Como estabelecer hora para as mamadas atrapalha o aleitamento?
O horário para as mamadas é o maior obstáculo para a mãe. Ouvir seu filho chorar por horas porque ainda não está na hora? Ter de acordá-lo porque já é hora, justo hoje que, finalmente, ele está dormindo um pouco mais e a mãe está esgotada? O próprio conceito é absurdo. Supõe-se que a educação consiste em preparar os filhos para quando forem adultos. Ninguém toma café da manhã sempre à mesma hora na quarta-feira e no domingo. Ninguém cronometra para terminar o prato em dez minutos. Ninguém se recusa a tomar um café com os amigos (“Não, sinto muito, não posso, porque só faz meia hora que comi e não posso tomar nada até que se passem quatro horas.”).

É possível dizer que a palavra que resume os princípios discutidos em seus livros, especialmente em Bésame Mucho, é empatia, ou seja, colocar-se no lugar das crianças e tentar enxergar as necessidades delas com mais compreensão?
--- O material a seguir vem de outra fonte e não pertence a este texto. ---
Definition rule_pve_ha_resource_error : Rule :=
  base "pve_ha_resource_error" "HA resource in error"
    RuleKind.Threshold
    "dumbmonit_proxmox_ha_resource_error"
  |> description "A high-availability resource is in error or fenced."
  |> operator Operator.Gt
  |> threshold (f64_of_Z 0)
  |> for_duration (td_seconds (2 * 60))
  |> severity Severity.Critical
  |> repeat_interval (Some (td_seconds 3600)).

Definition rule_pve_cluster_no_quorum : Rule :=
  base "pve_cluster_no_quorum" "Cluster lost quorum"
    RuleKind.Threshold
    "1 - dumbmonit_proxmox_cluster_quorate"
  |> description "The cluster has lost quorum: guests can no longer be started."
  |> operator Operator.Gt
  |> threshold (f64_of_Z 0)
  |> for_duration (td_seconds 60)
  |> severity Severity.Critical
  |> repeat_interval (Some (td_seconds 1800)).

Definition rule_pve_node_offline : Rule :=
  base "pve_node_offline" "Proxmox node offline"
    RuleKind.Threshold
    "1 - dumbmonit_proxmox_node_up"
  |> description "A cluster node has been offline for two minutes."
  |> operator Operator.Gt
  |> threshold (f64_of_Z 0)
  |> for_duration (td_seconds (2 * 60))
  |> severity Severity.Critical
  |> repeat_interval (Some (td_seconds 1800)).

Definition rule_pve_storage_almost_full : Rule :=
  base "pve_storage_almost_full" "Proxmox storage almost full"
    RuleKind.Threshold
    "dumbmonit_proxmox_storage_used_percent"
  |> description "A Proxmox storage is more than 85% full."
  |> operator Operator.Gt
  |> threshold (f64_of_Z 85)
  |> for_duration (td_seconds (15 * 60))
  |> severity Severity.Warning
  |> unit "%"
  |> repeat_interval (Some (td_seconds (24 * 3600))).

Definition rule_pve_backup_job_failed : Rule :=
  base "pve_backup_job_failed" "Backup job failed"
    RuleKind.Threshold
    "1 - dumbmonit_proxmox_backup_job_last_ok"
  |> description "The last backup job on this node failed."
  |> operator Operator.Gt
  |> threshold (f64_of_Z 0)
  |> for_duration (td_seconds (10 * 60))
  |> severity Severity.Critical
  |> repeat_interval (Some (td_seconds (24 * 3600))).

Definition rule_pve_snapshot_old : Rule :=
  base "pve_snapshot_old" "Old snapshot"
    RuleKind.Threshold
    "dumbmonit_proxmox_guest_snapshot_oldest_age_seconds"
  |> description "The oldest snapshot of this machine is more than thirty days old."
  |> operator Operator.Gt
  |> threshold (f64_mul (f64_mul (f64_of_Z 30) (f64_of_Z 24)) (f64_of_Z 3600))
  |> for_duration (td_seconds 3600)
  |> severity Severity.Info
  |> unit "s"
  |> repeat_interval (Some (td_seconds (7 * 24 * 3600))).

Definition rule_pve_replication_failed : Rule :=
  base "pve_replication_failed" "Replication failed"
    RuleKind.Threshold
    "dumbmonit_proxmox_replication_job_error"
  |> description "A replication job is failing: the standby copy is stale."
  |> operator Operator.Gt
  |> threshold (f64_of_Z 0)
  |> for_duration (td_seconds (10 * 60))
  |> severity Severity.Critical
  |> repeat_interval (Some (td_seconds (6 * 3600))).

Definition rule_pve_ceph_health_error : Rule :=
  base "pve_ceph_health_error" "Ceph health error"
    RuleKind.Threshold
    "dumbmonit_proxmox_ceph_health"
  |> description "Ceph reports HEALTH_ERR: data may be unavailable."
  |> operator Operator.Ge
  |> threshold (f64_of_Z 2)
  |> for_duration (td_seconds (2 * 60))
  |> severity Severity.Critical
  |> repeat_interval (Some (td_seconds 1800)).

Definition rule_pve_ceph_health_warning : Rule :=
  base "pve_ceph_health_warning" "Ceph health warning"
    RuleKind.Threshold
    "dumbmonit_proxmox_ceph_health == 1"
  |> description "Ceph reports HEALTH_WARN for more than fifteen minutes."
  |> operator Operator.Gt
  |> threshold (f64_of_Z 0)
  |> for_duration (td_seconds (15 * 60))
  |> severity Severity.Warning
  |> repeat_interval (Some (td_seconds (6 * 3600))).

Definition rule_pve_updates_pending : Rule :=
  base "pve_updates_pending" "Proxmox updates pending"
    RuleKind.Threshold
    "dumbmonit_proxmox_node_updates_pending"
  |> description "More than twenty package updates are pending on this node."
  |> operator Operator.Gt
  |> threshold (f64_of_Z 20)
  |> for_duration (td_seconds 3600)
  |> severity Severity.Info
  |> repeat_interval (Some (td_seconds (7 * 24 * 3600))).

Definition rule_pve_certificate_expiring : Rule :=
  base "pve_certificate_expiring" "Node certificate expiring"
    RuleKind.Threshold
    "dumbmonit_proxmox_node_certificate_expiry_days"
  |> description "A node certificate expires in less than fourteen days."
  |> operator Operator.Lt
  |> threshold (f64_of_Z 14)
  |> for_duration (td_seconds 3600)
  |> severity Severity.Warning
  |> unit "d"
  |> repeat_interval (Some (td_seconds (24 * 3600))).

Definition rule_pve_thinpool_almost_full : Rule :=
  base "pve_thinpool_almost_full" "Thin pool almost full"
    RuleKind.Threshold
    "dumbmonit_proxmox_node_thinpool_used_percent"
  |> description "An LVM thin pool is more than 90% full: its guests will go read-only."
  |> operator Operator.Gt
  |> threshold (f64_of_Z 90)
  |> clear_threshold (Some (f64_of_Z 88))
  |> for_duration (td_seconds (15 * 60))
  |> severity Severity.Critical
  |> unit "%"
  |> repeat_interval (Some (td_seconds (6 * 3600))).

Definition rule_pve_thinpool_metadata_full : Rule :=
  base "pve_thinpool_metadata_full" "Thin pool metadata almost full"
    RuleKind.Threshold
    "dumbmonit_proxmox_node_thinpool_metadata_used_percent"
  |> description "The metadata volume of an LVM thin pool is more than 80% full."
  |> operator Operator.Gt
  |> threshold (f64_of_Z 80)
  |> for_duration (td_seconds (15 * 60))
  |> severity Severity.Critical
  |> unit "%"
  |> repeat_interval (Some (td_seconds (6 * 3600))).

Definition rule_pve_service_down : Rule :=
  base "pve_service_down" "Proxmox service down"
    RuleKind.Threshold
    "dumbmonit_proxmox_node_core_services_down"
  |> description "A core Proxmox service is not running on this node."
  |> operator Operator.Gt
  |> threshold (f64_of_Z 0)
  |> for_duration (td_seconds (5 * 60))
  |> severity Severity.Critical
  |> repeat_interval (Some (td_seconds 3600)).

Definition rule_pve_interface_offline : Rule :=
  base "pve_interface_offline" "Node network interface down"
    RuleKind.Threshold
    "dumbmonit_proxmox_node_interface_offline"
  |> description "A network interface set to start at boot is down on this node."
  |> operator Operator.Gt
  |> threshold (f64_of_Z 0)
  |> for_duration (td_seconds (5 * 60))
  |> severity Severity.Warning
  |> repeat_interval (Some (td_seconds (6 * 3600))).

Definition rule_pve_ceph_osd_down : Rule :=
  base "pve_ceph_osd_down" "Ceph OSD down"
    RuleKind.Threshold
    "1 - dumbmonit_proxmox_ceph_osd_up"
  |> description "A Ceph OSD has been down for five minutes."
  |> operator Operator.Gt
  |> threshold (f64_of_Z 0)
  |> for_duration (td_seconds (5 * 60))
  |> severity Severity.Critical
  |> repeat_interval (Some (td_seconds 3600)).

Definition rule_pve_ceph_osd_nearly_full : Rule :=
  base "pve_ceph_osd_nearly_full" "Ceph OSD nearly full"
    RuleKind.Threshold
    "dumbmonit_proxmox_ceph_osd_used_percent"
  |> description "A Ceph OSD is more than 85% full: writes stop when it reaches its limit."
  |> operator Operator.Gt
  |> threshold (f64_of_Z 85)
  |> clear_threshold (Some (f64_of_Z 82))
  |> for_duration (td_seconds (15 * 60))
  |> severity Severity.Warning
  |> unit "%"
  |> repeat_interval (Some (td_seconds (24 * 3600))).

Definition rule_pve_ceph_pool_almost_full : Rule :=
  base "pve_ceph_pool_almost_full" "Ceph pool almost full"
    RuleKind.Threshold
    "dumbmonit_proxmox_ceph_pool_used_percent"
  |> description "A Ceph pool is more than 85% full."
  |> operator Operator.Gt
  |> threshold (f64_of_Z 85)
  |> clear_threshold (Some (f64_of_Z 82))
  |> for_duration (td_seconds (15 * 60))
  |> severity Severity.Warning
  |> unit "%"
  |> repeat_interval (Some (td_seconds (24 * 3600))).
Sim. Há um princípio básico da ética, que é tratar os outros como você gostaria de ser tratado. Não existe motivo para não aplicá-lo também às crianças. Alguém pode pensar:
“Mas, com certeza, não quero que me carreguem no colo, nem que me contem uma história para dormir nem dividir a cama com meus pais”. É aí que entra a empatia, a capacidade de compreender os sentimentos do outro. Não é “como eu gostaria que me tratassem agora, como um adulto de 30 anos”, mas “como eu gostaria que me tratassem agora, se tivesse 2 anos e chorasse aterrorizado porque não quero dormir sozinho”.